Another Inuit psychosocial worker described playing a similar role:
“When I was in charge of this service, we had caseloads and we had waiting lists and everything. But we could work much faster and quicker with Inuit families because we're Inuit. I had an assistant who was also Inuit, and elderly experienced people working with us as community workers and going to visit families and knocking on doors and working with the police. So, it was much more community-oriented.”
Community involvement and informal encounters
Inuit workers talked about wishing that non-Inuit workers would get more involved in the community to get to know the families and create that trust that is essential for clinical care. One Inuit service provider said:
“In my mind, as a front-line worker and a community member, the way a community member will see a front-line worker is only through when there is a crisis. So, a front-line worker in the community is a crisis intervener and then it’s not always positive. So, I would love them to be more involved in the community. It can be by volunteering, you know, coming in to our recreation facility and volunteering … you know, play soccer or be a part of a sports team.”
Non-Inuit participants who described positive collaborations with families spoke of using informal.
approaches such as “having an open door to just come and meet.” A non-Inuit social worker described what this open door could potentially look like:
“There’s got to be an open door. You know, I was even discussing with a couple of the local staff in the school - how cool would it be if once a month, we just had like an open-door night for a few hours? Like, not parent-teacher night, not talking about report cards … we are not discussing the academics. Just come and meet the teacher. Come have a coffee, relax, you know? It doesn’t have to be fancy, it doesn’t have to be organised. The idea that the teacher is not this scary entity that sits in a classroom, right? That we are human beings and we’re just here to help your kids.”
A non-Inuit teacher explained that he tends to spend a lot of time within the community, at events and just walking around chatting with people:
“I guess it's also about being in the community a fair amount, so I am very close with a lot of parents. Like, I know them on a social basis. And I'll talk to them about their kids at those points, too. I think it helps sometimes.”
Reaching out to extended family and community
Working with extended family members such as grandparents, aunts and uncles, and cousins as well as key members of the community can also help service providers connect with the family and youth.
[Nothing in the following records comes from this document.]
Definition graph_search (ca : Caches) (h : option string) (q : string) (limit : option Z) (semantic : option bool) : mcp McpReply :=
  _ ← mcp_authenticate_read h;
  if default false semantic then
    s ← observe id;
    ranked ← of_result (map_err mcp_map_err (semantic_search q (default 20 limit) (store s) (ca_embeddings ca)));
    mret (McReply (ReRanked ranked))
  else found ← looking (search q (default 20 limit)); mret (McReply (ReNodes found)).
Definition graph_resolve (h : option string) (value : string) : mcp McpReply :=
  _ ← mcp_authenticate_read h;
  outcome ← looking (resolve value);
  mret (McReply (ReResolved outcome)).
Definition graph_get_node (ca : Caches) (h : option string) (id : string) : mcp McpReply :=
  _ ← mcp_authenticate_read h;
  node_id ← parsing "node_id" id;
  node ← looking_tx (nodes_get_by_id node_id);
  aliases ← looking_tx (nodes_list_aliases node_id);
  mret (McNode node aliases (authority_get node_id (ca_authority ca))).
Definition graph_get_actor (h : option string) (id : string) : mcp McpReply :=
  _ ← mcp_authenticate_read h;
  actor_id ← parsing "actor_id" id;
  actor ← looking_tx (actors_get_by_id actor_id);
  mret (McActor actor).
Definition graph_get_edges (h : option string) (id : string) : mcp McpReply :=
  _ ← mcp_authenticate_read h;
  node_id ← parsing "node_id" id;
  found ← looking_tx (edges_list_touching node_id);
  mret (McReply (ReEdges found)).
Definition graph_get_edge (h : option string) (id : string) : mcp McpReply :=
  _ ← mcp_authenticate_read h;
  edge_id ← parsing "edge_id" id;
  edge ← looking_tx (edges_get_by_id edge_id);
  mret (McEdge edge).
Definition graph_get_corroboration (h : option string) (id : string) : mcp McpReply :=
  _ ← mcp_authenticate_read h;
  edge_id ← parsing "edge_id" id;
  t ← asking (now clock);
  corroboration ← looking (get_edge_corroboration t edge_id);
  mret (McReply (ReCorroboration corroboration)).
Definition graph_list_roadmap_proposals (h : option string) : mcp McpReply :=
  _ ← mcp_authenticate_read h;
  t ← asking (now clock);
  proposals ← looking (list_roadmap_proposals t);
  mret (McReply (ReProposals proposals)).
Definition graph_get_subgraph (h : option string) (node : string) (depth max_nodes : option nat) : mcp McpReply :=
  _ ← mcp_authenticate_read h;
  node_id ← parsing "node_id" node;
  sg ← looking (get_subgraph node_id (default 1%nat depth) (default 200%nat max_nodes));
  mret (McReply (ReSubgraph sg)).
Definition graph_find_sources (h : option string) (id : string) : mcp McpReply :=
  _ ← mcp_authenticate_read h;
  node_id ← parsing "node_id" id;
  sources ← looking (find_sources node_id);
  mret (McReply (ReEvidence sources)).
Definition graph_get_assertion (h : option string) (id : string) : mcp McpReply :=
  _ ← mcp_authenticate_read h;
  assertion_id ← parsing "assertion_id" id;
  found ← asking (get_assertion assertion_id);
  assertion ← of_result (ok_or found (InvalidParams ("not found: assertion " +:+ id)));
  evidence ← looking_tx (assertions_list_evidence assertion_id);
  observations ← looking_tx (list_observations assertion_id);
  disputes ← looking_tx (list_disputes assertion_id);
  retractions ← looking_tx (list_retractions assertion_id);
  mret (McReply (ReAssertion assertion evidence observations disputes retractions)).
Definition graph_get_node_assertions (h : option string) (id : string) : mcp McpReply :=
  _ ← mcp_authenticate_read h;
  node_id ← parsing "node_id" id;
  found ← looking (list_assertions_for_node node_id);
  mret (McReply (ReAssertions found)).

Definition graph_assert (h : option string) (p : AssertParams) : mcp McpReply :=
  auth ← mcp_authenticate h;
  let input := {|
    in_subject := mp_subject p; in_subject_type := mp_subject_type p; in_predicate := mp_predicate p;
    in_object := mp_object p; in_object_type := mp_object_type p;
    in_evidence := evidence_param_input <$> mp_evidence p; in_actor_confidence := mp_confidence p;
    in_asserted_observed_at := None; in_extraction_method := None |} in
  assertion_id ← asking (assert_ identity clock auth input);
  mret (McReply (ReCreated (to_hex assertion_id))).
Definition graph_add_evidence (h : option string) (id : string) (evidence : EvidenceParam) : mcp McpReply :=
  auth ← mcp_authenticate h;
  assertion_id ← parsing "assertion_id" id;
  _ ← asking (add_evidence identity clock auth assertion_id (evidence_param_input evidence));
  mret (McReply ReAccepted).
Definition graph_verify_assertion (h : option string) (id result : string) : mcp McpReply :=
  auth ← mcp_authenticate h;
  assertion_id ← parsing "assertion_id" id;
  observed_at ← asking (now clock);
  result ← of_result (ok_or (VerifyResult_parse result) (InvalidParams
    "unknown verify result, expected one of confirmed/not_confirmed/changed/contradicted/unreachable/unknown"));
  _ ← asking (verify_assertion identity clock auth assertion_id result observed_at);
  mret (McReply ReAccepted).
Definition graph_dispute_assertion (h : option string) (id : string) (reason : option string) : mcp McpReply :=
  auth ← mcp_authenticate h;
  assertion_id ← parsing "assertion_id" id;
  _ ← asking (dispute_assertion identity clock auth assertion_id reason);
  mret (McReply ReAccepted).
Definition graph_retract_assertion (h : option string) (id : string) (reason : option string) : mcp McpReply :=
  auth ← mcp_authenticate h;
  assertion_id ← parsing "assertion_id" id;
  _ ← asking (retract_assertion identity clock auth assertion_id reason);
  mret (McReply ReAccepted).
Definition graph_supersede_assertion (h : option string) (old new : string) : mcp McpReply :=
  auth ← mcp_authenticate h;
  old_assertion_id ← parsing "old_assertion_id" old;
  new_assertion_id ← parsing "new_assertion_id" new;
  _ ← asking (supersede_assertion identity clock auth old_assertion_id new_assertion_id);
  mret (McReply ReAccepted).
Definition graph_get_history (h : option string) (object_type id : string) : mcp McpReply :=
  _ ← mcp_authenticate_read h;
  entries ← looking (get_history object_type id);
  mret (McReply (ReHistory entries)).
Definition graph_redact_evidence (h : option string) (id : string) (reason : option string) : mcp McpReply :=
  auth ← mcp_authenticate h;
  evidence_id ← parsing "evidence_id" id;
  _ ← asking (redact_evidence clock auth evidence_id reason);
  mret (McReply ReAccepted).
Definition graph_list_redactions (h : option string) : mcp McpReply :=
  auth ← mcp_authenticate h;
  evidence ← looking (list_redactions auth);
  nodes ← looking (list_suppressed_nodes auth);
  actors ← looking (list_actor_redactions auth);
  mret (McReply (ReRedactions evidence actors nodes)).
Definition graph_redact_actor_identity_uri (h : option string) (id : string) (reason : option string) : mcp McpReply :=
  auth ← mcp_authenticate h;
  actor_id ← parsing "actor_id" id;
  _ ← asking (redact_actor_identity_uri clock auth actor_id reason);
  mret (McReply ReAccepted).
Definition graph_suppress_node (h : option string) (id : string) : mcp McpReply :=
  auth ← mcp_authenticate h;
  node_id ← parsing "node_id" id;
  _ ← asking (suppress_node_from_search clock auth node_id);
  mret (McReply ReAccepted).
Definition graph_unsuppress_node (h : option string) (id : string) : mcp McpReply :=
  auth ← mcp_authenticate h;
  node_id ← parsing "node_id" id;
  _ ← asking (unsuppress_node_from_search auth node_id);
  mret (McReply ReAccepted).
(* ===== verification/Framing.v ===== *)
(** * Message framing over a Reticulum link

    [oag-reticulum/src/framing.rs]: a message is its JSON after a 4-byte
    big-endian length, cut into chunks of 1400 bytes; the other end puts the
    chunks of a link together again.  Byte strings are [string]. *)

From S2P Require Import Prelude Bytes.

Definition CHUNK_SIZE : nat := 1400.
Definition MAX_MESSAGE_BYTES : Z := 8 * 1024 * 1024.
Definition LEN_PREFIX_BYTES : nat := 4.

Inductive FramingError :=
  | MessageTooLarge (n : Z)
  | FJson (e : string).

(** [[u8]::chunks]: pieces of [n] bytes, the last one what is left. *)
Fixpoint chunks_fuel (fuel n : nat) (s : string) : list string :=
  match fuel, s with
  | S fuel, String _ _ => str_take n s :: chunks_fuel fuel n (str_drop n s)
  | _, _ => []
  end.
Definition chunks (n : nat) (s : string) : list string := chunks_fuel (String.length s) n s.

(** ** Sending and receiving *)

(** [usize] lengths: a buffer never holds 2^64 bytes. *)
Definition len (s : string) : Z := Z.of_nat (String.length s).

(** [encode_message] on what [serde_json::to_vec] gives. *)
Definition encode_message (json : result string string) : result FramingError string :=
  json ← map_err FJson json;
  if Z.ltb MAX_MESSAGE_BYTES (len json) then Err (MessageTooLarge (len json))
  else Ok (to_be_bytes (wrap_u32 (len json)) +:+ json).

Definition decode_message {T} (parse : string → result string T) (bytes : string) :
    result FramingError T := map_err FJson (parse bytes).

(** [Reassembler]: its buffer.  On an error the chunk stays in it. *)
Definition Reassembler := string.
Definition push (chunk : string) : ste Reassembler FramingError (option string) := λ buffer,
  let buffer := buffer +:+ chunk in
  if String.length buffer <? LEN_PREFIX_BYTES then (Ok None, buffer) else
  let declared_len := from_be_bytes (str_take LEN_PREFIX_BYTES buffer) in
  if Z.ltb MAX_MESSAGE_BYTES declared_len then (Err (MessageTooLarge declared_len), buffer) else
  let total_len := LEN_PREFIX_BYTES + Z.to_nat declared_len in
  if String.length buffer <? total_len then (Ok None, buffer) else
  (Ok (Some (str_drop LEN_PREFIX_BYTES (str_take total_len buffer))), str_drop total_len buffer).

(** Successive chunks; stops at the first error. *)
Fixpoint push_chunks (cs : list string) : ste Reassembler FramingError (list string) :=
  match cs with
  | [] => mret []
  | c :: cs =>
      m ← push c;
      ms ← push_chunks cs;
      mret (match m with Some m => m :: ms | None => ms end)
  end.

(** ** Lemmas *)

(** The bytes of a list of chunks, in order. *)
Definition flat (cs : list string) : string := foldr String.append "" cs.

Lemma chunks_flat n s : 0 < n → flat (chunks n s) = s.
Proof.
  intros Hn. unfold chunks. assert (String.length s ≤ String.length s) as Hl by done.
  revert Hl. generalize (String.length s) at 2 3 as fuel. intros fuel. revert s.
  induction fuel as [|fuel IH]; intros [|a s] Hl; cbn [chunks_fuel flat foldr]; [done|cbn in Hl; lia|done|].
  pose proof (str_take_drop n (String a s)) as E. unfold flat in IH. rewrite IH; [exact E|].
  rewrite str_drop_length. cbn in *. lia.
Qed.
Lemma chunks_small n s : Forall (λ c, String.length c ≤ n) (chunks n s).
Proof.
  unfold chunks. generalize (String.length s) at 1 as fuel. intros fuel. revert s.
  induction fuel as [|fuel IH]; intros [|a s]; cbn [chunks_fuel]; constructor; [|apply IH].
  rewrite str_take_length. lia.
Qed.
(** ** One push *)

Definition frame (m : string) : string := to_be_bytes (len m) +:+ m.

Lemma frame_length m : String.length (frame m) = 4 + String.length m.
Proof. unfold frame. by rewrite string_length_app. Qed.
Lemma string_length_nil s : String.length s = 0 → s = "".
Proof. by destruct s. Qed.

(** What a push does, by its result. *)
Lemma push_cases c buffer :
  let b := buffer +:+ c in
  match push c buffer with
  | (Ok None, b') => b' = b ∧ (len b' < 4 + MAX_MESSAGE_BYTES)%Z
  | (Ok (Some m), b') => b = frame m +:+ b' ∧ (len m ≤ MAX_MESSAGE_BYTES)%Z
  | (Err (MessageTooLarge n), b') => b' = b ∧ n = from_be_bytes b ∧ (MAX_MESSAGE_BYTES < n)%Z
  | (Err (FJson _), _) => False
  end.
Proof.
  intros b. unfold push. fold b. unfold len, LEN_PREFIX_BYTES, MAX_MESSAGE_BYTES.
  destruct (Nat.ltb_spec (String.length b) 4) as [H4|H4]; [split; [done|]; lia|].
  assert (from_be_bytes (str_take 4 b) = from_be_bytes b) as Ef.
  { by destruct b as [|? [|? [|? [|? ?]]]]. }
  rewrite Ef. pose proof (from_be_bytes_range b) as Hr.
  destruct (Z.ltb_spec (8 * 1024 * 1024) (from_be_bytes b)) as [Hm|Hm]; [done|].
  destruct (Nat.ltb_spec (String.length b) (4 + Z.to_nat (from_be_bytes b))) as [Hl|Hl]; [split; [done|]; lia|].
  set (m := str_drop 4 (str_take (4 + Z.to_nat (from_be_bytes b)) b)).
  assert (String.length m = Z.to_nat (from_be_bytes b)) as Hlm.
  { unfold m. rewrite str_drop_length, str_take_length. lia. }
  split; [|lia]. unfold frame, len. rewrite Hlm, Z2Nat.id by lia. rewrite <-Ef.
  rewrite to_from_be_bytes by (rewrite str_take_length; lia).
  rewrite <-(str_take_drop (4 + Z.to_nat (from_be_bytes b)) b) at 1. f_equal.
  2: by rewrite Ef.
  rewrite <-(str_take_drop 4 (str_take (4 + _) b)). f_equal.
  by destruct b as [|? [|? [|? [|? ?]]]].
Qed.

(** A buffer that begins with a framed message. *)
Lemma push_complete c buffer m rest :
  (len m ≤ MAX_MESSAGE_BYTES)%Z → buffer +:+ c = frame m +:+ rest → push c buffer = (Ok (Some m), rest).
Proof.
  intros Hm E. unfold push. rewrite E. unfold frame. rewrite string_app_assoc.
  rewrite str_take_app by done.
  rewrite from_to_be_bytes_alone by (unfold len, MAX_MESSAGE_BYTES in *; lia).
  rewrite string_length_app, string_length_app. cbn [to_be_bytes String.length].
  assert ((4 + (String.length m + String.length rest) <? LEN_PREFIX_BYTES) = false) as ->.
  { apply Nat.ltb_ge. unfold LEN_PREFIX_BYTES. lia. }
  assert ((MAX_MESSAGE_BYTES <? len m) = false)%Z as -> by (by apply Z.ltb_ge).
  assert (Z.to_nat (len m) = String.length m) as -> by (unfold len; lia).
  assert ((4 + (String.length m + String.length rest) <? LEN_PREFIX_BYTES + String.length m) = false) as ->.
  { apply Nat.ltb_ge. unfold LEN_PREFIX_BYTES. lia. }
  rewrite <-string_app_assoc.
  rewrite str_take_app by (by rewrite string_length_app). rewrite str_drop_app by done.
  by rewrite str_drop_app by (by rewrite string_length_app).
Qed.

(** A buffer that is a proper part of one. *)
Lemma push_partial c buffer m more :
  (len m ≤ MAX_MESSAGE_BYTES)%Z → (buffer +:+ c) +:+ more = frame m →
  String.length (buffer +:+ c) < String.length (frame m) →
  push c buffer = (Ok None, buffer +:+ c).
Proof.
  intros Hm E Hl. unfold push. destruct (Nat.ltb_spec (String.length (buffer +:+ c)) LEN_PREFIX_BYTES) as [|H4];
    [done|].
  assert (from_be_bytes (str_take LEN_PREFIX_BYTES (buffer +:+ c)) = len m) as ->.
  { rewrite <-(str_take_app_le _ _ more) by done. rewrite E. unfold frame.
    rewrite str_take_app by done. apply from_to_be_bytes_alone. unfold len, MAX_MESSAGE_BYTES in *. lia. }
  assert ((MAX_MESSAGE_BYTES <? len m) = false)%Z as -> by (by apply Z.ltb_ge).
  rewrite frame_length in Hl.
  assert (Z.to_nat (len m) = String.length m) as -> by (unfold len; lia).
  by rewrite (proj2 (Nat.ltb_lt _ (LEN_PREFIX_BYTES + String.length m)) Hl).
Qed.

Lemma push_chunks_nothing cs : flat cs = "" → push_chunks cs "" = (Ok [], "").
Proof.
  induction cs as [|c cs IH]; [done|]. unfold flat. cbn [foldr]. intros E.
  assert (c = "" ∧ flat cs = "") as [-> Ecs].
  { destruct c; [done|]. by rewrite string_app_cons in E. }
  cbn [push_chunks]. cbv [mbind ste_bind]. change (push "" "") with (@Ok FramingError _ (@None string), "").
  cbn. by rewrite IH.
Qed.

Lemma push_chunks_one cs buffer m :
  (len m ≤ MAX_MESSAGE_BYTES)%Z → buffer +:+ flat cs = frame m →
  String.length buffer < String.length (frame m) → push_chunks cs buffer = (Ok [m], "").
Proof.
  intros Hm. revert buffer. induction cs as [|c cs IH]; intros buffer E Hl.
  - unfold flat in E. cbn in E. rewrite string_app_nil_r in E. rewrite E in Hl. lia.
  - unfold flat in E. cbn [foldr] in E. fold (flat cs) in E. rewrite <-string_app_assoc in E.
    cbn [push_chunks]. cbv [mbind ste_bind].
    destruct (decide (String.length (buffer +:+ c) < String.length (frame m))) as [Hlt|Hge].
    + rewrite (push_partial _ _ _ _ Hm E Hlt). by rewrite (IH _ E Hlt).
    + assert (flat cs = "") as Ecs.
      { apply string_length_nil. apply (f_equal String.length) in E. rewrite string_length_app in E. lia. }
      rewrite Ecs, string_app_nil_r in E.
      rewrite (push_complete c buffer m "") by (by rewrite ?string_app_nil_r).
      by rewrite push_chunks_nothing.
Qed.

Lemma push_chunks_stream cs buffer ms b' :
  push_chunks cs buffer = (Ok ms, b') →
  buffer +:+ flat cs = flat (frame <$> ms) +:+ b' ∧ Forall (λ m, len m ≤ MAX_MESSAGE_BYTES)%Z ms.
Proof.
  revert buffer ms. induction cs as [|c cs IH]; intros buffer ms H; cbn [push_chunks] in H.
  - injection H as <- <-. split; [|done]. apply string_app_nil_r.
  - apply ste_bind_ok in H as (m & b1 & H1 & H). apply ste_bind_ok in H as (ms' & b2 & H2 & H).
    cbv [mret ste_ret] in H. injection H as H <-. destruct (IH _ _ H2) as [E Hf].
    pose proof (push_cases c buffer) as Hp. rewrite H1 in Hp.
    unfold flat. cbn [foldr]. fold (flat cs). rewrite <-string_app_assoc.
    destruct m as [m|]; subst ms.
    + destruct Hp as [-> Hm]. rewrite string_app_assoc, E. cbn [fmap list_fmap foldr].
      rewrite string_app_assoc. split; [done|]. by constructor.
    + destruct Hp as [-> _]. done.
Qed.

(** ** A flood of empty messages *)

Fixpoint zeros (n : nat) : string := match n with O => "" | S n => String "000" (zeros n) end.
Lemma zeros_app n m : zeros n +:+ zeros m = zeros (n + m).
Proof. induction n as [|n IH]; [done|]. cbn [zeros Nat.add]. by rewrite string_app_cons, IH. Qed.
Lemma zeros_length n : String.length (zeros n) = n.
Proof. induction n as [|n IH]; [done|]. cbn. by rewrite IH. Qed.

(** A chunk of zeros is many messages of length zero; each push takes one. *)
Lemma push_zeros k n : 4 ≤ k + n → push (zeros n) (zeros k) = (Ok (Some ""), zeros (k + n - 4)).
Proof.
  intros Hk. apply push_complete; [done|]. rewrite zeros_app. change (frame "") with (zeros 4).
  rewrite zeros_app. f_equal. lia.
Qed.
Lemma push_flood n k :
  4 ≤ CHUNK_SIZE → ∃ ms, push_chunks (replicate n (zeros CHUNK_SIZE)) (zeros k)
    = (Ok ms, zeros (k + n * (CHUNK_SIZE - 4))) ∧ length ms = n.
Proof.
  intros Hc. revert k. induction n as [|n IH]; intros k; cbn [replicate push_chunks].
  - exists []. by rewrite Nat.add_0_r.
  - cbv [mbind ste_bind]. rewrite push_zeros by lia.
    destruct (IH (k + CHUNK_SIZE - 4)) as (ms & E & Hms). rewrite E.
    exists ("" :: ms). cbn [length]. split; [|by rewrite Hms].
    replace (k + S n * (CHUNK_SIZE - 4)) with (k + CHUNK_SIZE - 4 + n * (CHUNK_SIZE - 4)); [done|].
    rewrite Nat.mul_succ_l. generalize (n * (CHUNK_SIZE - 4)). lia.
Qed.

(** ** Properties *)

(** C34: A message arrives as it was sent.  What [encode_message] produces, cut
    into pieces in any way - into chunks of 1400 bytes as the senders do, or
    a byte at a time - makes a fresh reassembler deliver exactly one message,
    on which [decode_message] gives back what was encoded, and leaves it
    empty for the next one.  Encoding fails exactly on messages over 8 MiB. *)
Theorem framed_message_delivered {T} (to_vec : T → result string string)
    (from_slice : string → result string T) (msg : T) json :
  to_vec msg = Ok json → from_slice json = Ok msg →
  match encode_message (to_vec msg) with
  | Ok framed =>
      (∀ cs, flat cs = framed → push_chunks cs "" = (Ok [json], "")) ∧
      push_chunks (chunks CHUNK_SIZE framed) "" = (Ok [json], "") ∧
      Forall (λ c, String.length c ≤ CHUNK_SIZE) (chunks CHUNK_SIZE framed) ∧
      decode_message from_slice json = Ok msg
  | Err e => e = MessageTooLarge (len json) ∧ (MAX_MESSAGE_BYTES < len json)%Z
  end.
Proof.
  intros Hv Hs. rewrite Hv. unfold encode_message. cbn [map_err mbind result_bind].
  destruct (Z.ltb_spec MAX_MESSAGE_BYTES (len json)) as [Hl|Hl]; [done|].
  rewrite wrap_u32_small by (unfold len, MAX_MESSAGE_BYTES in *; lia). fold (frame json).
  assert (∀ cs, flat cs = frame json → push_chunks cs "" = (Ok [json], "")) as Hp.
  { intros cs E. apply push_chunks_one; [done|exact E|]. rewrite frame_length. cbn. lia. }
  split_and!; [exact Hp| |apply chunks_small|unfold decode_message; by rewrite Hs].
  apply Hp, chunks_flat. unfold CHUNK_SIZE. lia.
Qed.

(** A reassembler neither loses nor invents bytes: what has come in is the
    framed messages delivered, in order, and what is still buffered, and no
    message is longer than the limit.  A push that delivers nothing leaves
    less than one longest message in the buffer.  But every push delivers at
    most one message, however many it completes: [n] chunks of 1400 zeros,
    350 empty messages each, leave [n * 1396] bytes in the buffer, which
    therefore has no bound. *)
Theorem reassembler_stream cs buffer ms b' :
  push_chunks cs buffer = (Ok ms, b') →
  buffer +:+ flat cs = flat (frame <$> ms) +:+ b' ∧
  Forall (λ m, len m ≤ MAX_MESSAGE_BYTES)%Z ms ∧
  (∀ c b'', push c b' = (Ok None, b'') → (len b'' < 4 + MAX_MESSAGE_BYTES)%Z) ∧
  (∀ n, ∃ flood, push_chunks (replicate n (zeros CHUNK_SIZE)) ""
          = (Ok flood, zeros (n * (CHUNK_SIZE - 4))) ∧ length flood = n).
Proof.
  intros H. destruct (push_chunks_stream _ _ _ _ H) as [E Hf]. split_and!; [exact E|exact Hf| |].
  - intros c b'' Hp. pose proof (push_cases c b') as Hc. rewrite Hp in Hc. apply Hc.
  - intros n. apply (push_flood n 0). unfold CHUNK_SIZE. lia.
Qed.

(** ** Witnesses *)

Lemma framed_message_delivered_witness :
  push_chunks [zeros 1; zeros 2 +:+ String (byte_of 2) "h"; ""; "i"] "" = (Ok ["hi"], "") ∧
  chunks 4 (frame "hi") = [zeros 3 +:+ String (byte_of 2) ""; "hi"].
Proof.
  split; [|reflexivity].
  destruct (framed_message_delivered (λ s : string, Ok s) (λ s, Ok s) "hi" "hi" eq_refl eq_refl)
    as [H _].
  apply H. reflexivity.
Defined.

Lemma reassembler_stream_witness :
  push_chunks [frame "a" +:+ frame "b"; ""] "" = (Ok ["a"; "b"], "") ∧
  flat [frame "a" +:+ frame "b"; ""] = flat (frame <$> ["a"; "b"]).
Proof.
  assert (push_chunks [frame "a" +:+ frame "b"; ""] "" = (Ok ["a"; "b"], "")) as H by reflexivity.
  split; [exact H|].
  destruct (reassembler_stream [frame "a" +:+ frame "b"; ""] "" ["a"; "b"] "" H) as [E _].
  rewrite string_app_nil_r in E. exact E.
Defined.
A non-Inuit general practitioner explained:
“[The] times I've seen beautiful interventions were often [with] the grandparents who know the children well, and the grandparents really have a respect here from young offenders. I think it's often them who have a lever to try to reason youth and talk to them about more emotional things.”
A non-Inuit psychiatrist explained the particular involvement of extended family in Nunavik:
“I find that compared to the south, the extended families really get very involved with patients … Aunts, cousins, there is really this sense of family that goes beyond the nuclear family. And generally, it goes pretty well with them when they see that we are interested in them, that their opinions count, that we are soliciting them for that, when we thank them for their support for example. They are often really pleased. They have a collaborative mindset”.
A few participants spoke about these types of consultations yet admitted only seeking this wider community engagement once or twice during their time in the north. More frequently, service providers encouraged patients to consult extended family as well as members of the clergy. A non-Inuit public health agent explained:
“When I started working in my two regular villages, I went to see the Mayor of each community to ask what he saw, as a leader, what were the main problems. And what he thought could be done to adapt service more to their culture. I did it at the very beginning of my practice. I was well received each time. The Mayors were very grateful. But after that, I never did it again”.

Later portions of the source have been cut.